# Photoshop Large File...



## eagledrc (Dec 28, 2007)

Hey,

I have Photoshop CS3 on a computer running Windows Vista Home Premium with 3GB of RAM and a 2.6ghz processor. It is very fast and can run multiple CS3 programs without slowing down one bit. However, whenever I try to create a large image in Photoshop (for a banner, like 84x48 inches), Photoshop slows down greatly and cannot do many functions without crashing. It makes sense because the file size is very large, but large banners and stuff are made all the time with Photoshop; everyone else can do it, that is what Photoshop is made to do. Is there a cache setting or something else that I can adjust to make it work better? 

Thanks

P.S., I changed the Adobe Version Cue allocated RAM from I think 128MB(whatever the default is; something like that) to 512MB.


----------



## sobeit (Nov 11, 2007)

see this on file sizes and info about scratchdisks within photoshop cs3.


----------



## eagledrc (Dec 28, 2007)

that link just opened a new tab with the same page...


----------



## sobeit (Nov 11, 2007)

eagledrc said:


> that link just opened a new tab with the same page...

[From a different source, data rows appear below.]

(** * ApiUsageService: quota check, usage ledger and dynamic adjustment

    A shallow embedding of [backend/services/api_usage_service.py] (class
    [ApiUsageService]) and of the [UserProfile] model from
    [backend/models/user_models.py].

    - Firestore documents are Python dicts: finite maps from field names to
      scalar values ([doc]).
    - The document store is a component of [world]; every call to the store
      client may fail, which is driven by a fault plan carried in the world.
    - Python exceptions are explicit: pure operations live in [result], code
      that talks to the store lives in the state-and-error monad [M].
    - Floating point ([usage / cap * 100], [limit * factor]) is idealised by
      exact rationals. *)

From Stdlib Require Import ZArith QArith String List Lia.
From stdpp Require Import gmap strings list fin_maps.

Local Open Scope string_scope.
Local Open Scope Z_scope.

(** ** Values and exceptions *)

(** The scalars that occur in the documents of this service. *)
Inductive pyval : Type :=
  | VNone
  | VBool (b : bool)
  | VInt (z : Z)
  | VStr (s : string)
  | VTime (t : Z).

Global Instance pyval_eq_dec : EqDecision pyval.
Proof. solve_decision. Defined.

(** A Firestore document / Python dict with string keys. *)
Abbreviation doc := (gmap string pyval).

Inductive exn : Type :=
  | AttributeError
  | TypeError
  | KeyError
  | StoreError (msg : string).

Global Instance exn_eq_dec : EqDecision exn.
Proof. solve_decision. Defined.

Inductive result (A : Type) : Type :=
  | Ok (a : A)
  | Raise (e : exn).
Arguments Ok {A} a.
Arguments Raise {A} e.

Global Instance result_ret : MRet result := λ A a, Ok a.
Global Instance result_bind : MBind result := λ A B f r,
  match r with
  | Ok a => f a
  | Raise e => Raise e
  end.

Global Instance result_fmap : FMap result := λ A B f r,
  match r with
  | Ok a => Ok (f a)
  | Raise e => Raise e
  end.
(** C8.  [AddRoute] first asks the OS for the LUID of the interface index.
    When that fails, it returns the conversion error wrapping the OS error
    and has made that one call only: the world is unchanged and no
    add-route call was issued.  When it succeeds, the calls made are the
    resolution followed by exactly one add-route call for the resolved
    LUID. *)
Theorem AddRoute_resolves_first (destination : Prefix) (nextHop : Addr)
    (ifaceIndex metric : Z) (s : St World) :
  (∀ err, os_LUIDFromIndex os (world s) ifaceIndex = Err err →
          AddRoute os destination nextHop ifaceIndex metric s =
            (Some (ErrorfW "failed to convert interface index to LUID: %w" [] err),
             mkSt (world s) (trace s ++ [CallLUIDFromIndex ifaceIndex])))
  ∧ (∀ luid, os_LUIDFromIndex os (world s) ifaceIndex = Ok luid →
             snd (AddRoute os destination nextHop ifaceIndex metric s) =
               mkSt (fst (os_AddRoute os (world s) luid destination nextHop metric))
                    (trace s ++ [CallLUIDFromIndex ifaceIndex;
                                 CallAddRoute luid destination nextHop metric])).
Proof.
  split.
  - intros err Herr. unfold AddRoute, bind, call_LUIDFromIndex, log. by rewrite Herr.
  - intros luid Hluid. unfold AddRoute, bind, call_LUIDFromIndex, call_AddRoute, log.
    rewrite Hluid. simpl.
    destruct (os_AddRoute os (world s) luid destination nextHop metric) as [w [err|]];
      simpl; [destruct (errors_Is_Errno err ERROR_OBJECT_ALREADY_EXISTS)|];
      simpl; by rewrite <- app_assoc.
Qed.

(** C10.  An error of [extractRouteParameters] always comes from an
    element that is neither a [FilterOption] nor an [ErrorAction], never
    from the number of [ErrorAction] values.  For an option list of
    [FilterOption] and [ErrorAction] values only, it returns no error, the
    filters in their order in the list, and the last [ErrorAction] of the
    list ([ErrorActionContinue] when there is none); [DeleteRoutes] then
    behaves as on those filters followed by that single [ErrorAction], and
    when the listing for those filters returns routes, the whole deletion
    loop runs under that [ErrorAction]. *)
Theorem extractRouteParameters_last_action_wins (opts : list any) :
  (∀ err, snd (extractRouteParameters opts) = Some err → ∃ T, AnyOther T ∈ opts)
  ∧ (Forall supported opts →
     extractRouteParameters opts =
       (omap as_filter opts,
        default ErrorActionContinue (last (omap as_action opts)),
        None)
     ∧ (∀ s, DeleteRoutes os ToLower opts s =
             DeleteRoutes os ToLower
               (map AnyFilterOption (omap as_filter opts)
                ++ [AnyErrorAction (default ErrorActionContinue
                                            (last (omap as_action opts)))]) s)
     ∧ (∀ s s1 r routes,
          GetRoutes os ToLower (omap as_filter opts) s = (Ok (r :: routes), s1) →
          DeleteRoutes os ToLower opts s =
            delete_loop os (default ErrorActionContinue (last (omap as_action opts)))
                        (r :: routes) [] s1)).
Proof.
  split.
  { intros err Herr. by apply (extract_loop_error opts [] ErrorActionContinue err). }
  intros Hall.
  assert (extractRouteParameters opts =
            (omap as_filter opts,
             default ErrorActionContinue (last (omap as_action opts)), None)) as Hext.
  { unfold extractRouteParameters. by rewrite extract_loop_supported. }
  split; [exact Hext|]. split.
  2:{ intros s s1 r routes Hget. unfold DeleteRoutes. rewrite Hext.
      unfold bind. by rewrite Hget. }
  intros s.
  set (fs := omap as_filter opts) in *.
  set (a := default ErrorActionContinue (last (omap as_action opts))) in *.
  assert (extractRouteParameters (map AnyFilterOption fs ++ [AnyErrorAction a])
          = (fs, a, None)) as Hnorm.
  { unfold extractRouteParameters. rewrite extract_loop_supported.
    - simpl. f_equal. f_equal.
      + clear. induction fs as [|f fs IH]; [done|]. csimpl. by rewrite IH.
      + assert (omap as_action (map AnyFilterOption fs ++ [AnyErrorAction a]) = [a])
          as ->; [|done].
        clear. induction fs as [|f fs IH]; [done|]. csimpl. by rewrite IH.
    - apply Forall_app. split; [|by repeat constructor].
      clear. induction fs; by constructor. }
  unfold DeleteRoutes. by rewrite Hext, Hnorm.
Qed.

End MutationClaims.

Lemma DeleteRoutes_continue_collects_witness :
  (∃ partialErrs,
     fst (DeleteRoutes Sim.os Sim.ToLower [AnyFilterOption (WithMetric 10)] Sim.s0)
       = (partialErrs, None)
     ∧ length partialErrs = 1%nat)
  ∧ (∃ partialErrs,
       fst (DeleteRoutes Sim.os Sim.ToLower [AnyFilterOption (WithInterfaceIndex 0)]
                         Sim.s0)
         = (partialErrs, None)
       ∧ length partialErrs = 1%nat).
Proof.
  split.
  - edestruct (DeleteRoutes_continue_collects Sim.os Sim.ToLower
                 [AnyFilterOption (WithMetric 10)] [WithMetric 10] Sim.s0)
      as (partialErrs & Hrun & Hlen & Hcount & _).
    + reflexivity.
    + reflexivity.
    + reflexivity.
    + exists partialErrs. rewrite Hrun. split; [reflexivity | exact Hcount].
  - edestruct (DeleteRoutes_continue_collects Sim.os Sim.ToLower
                 [AnyFilterOption (WithInterfaceIndex 0)] [WithInterfaceIndex 0] Sim.s0)
      as (partialErrs & Hrun & Hlen & _ & Hall & _).
    + reflexivity.
    + reflexivity.
    + reflexivity.
    + exists partialErrs. rewrite Hrun. split; [reflexivity |].
      apply Hall. repeat constructor. by eexists.
Defined.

links fixed - sorry about that.


----------



## koala (Mar 27, 2005)

Check in Task Manager to see if Vista is using the swap file. Even with 3gb RAM, it might need to use virtual memory with such a large file. What size does it say the file is in the status bar? How many layers are you using? Does it slow down immediately after creating the file, before you even start to edit it? How much free hard drive space is left? Have you defragged?


----------



## eagledrc (Dec 28, 2007)

Where in the Task Manager should I look for the swap file? The file is actually . I am creating the file, so it starts with 1 layer. It slows down when I do stuff with it; I can do one or two functions, but it can't do much, and those functions are slow. I have over 150GB of free space on a 300GB HD. I have not defragged since i bought it in August. I painted the single layer black, and it was working slow, but better. I copied a selection into it, and that was slow, but it worked. Now I try to scale it, and the mouse becomes that windy circle again, when it is busy (it has done this through every operation on this large file, [84x48in and 300ppi]), but it is like that for a while, then i click, and it goes not responding. It just sits there, and I have to close the process from the task manager, but the computer itself (other apps) are still fast. Ps closes, but the process does not close. 
Someone said to do 50ppi, but the banner printing service demands a file size of around 250MB, and most prints need 300ppi, if not 720. I know another graphics guy who prints large banners all the time, I'll ask him also, but he has XP. I will also see if Al (Adobe Illustrator) does the same.


----------



## eagledrc (Dec 28, 2007)

WHOA....i closed the process, Ps didn't close, and now its super fast...problem may be solved.


----------



## eagledrc (Dec 28, 2007)

here is what the specs are

Photoshop files should be built to scale (i.e. 1" = 1' scale). Set the p.p.i. (pixels per inch) to a number that allows the file size to be between 200-250 megabytes.


For example: a 14'h x 48'w billboard would be built at 14"h x 48"w, 300 p.p.i. This would create a file size of 230 megabytes. Another example: a 4'h x 10'w banner would be built at 4"h x 10"w, 1100 p.p.i. This would create a file size of 230 megabytes.


----------



## eagledrc (Dec 28, 2007)

a res of just over 100 works well


----------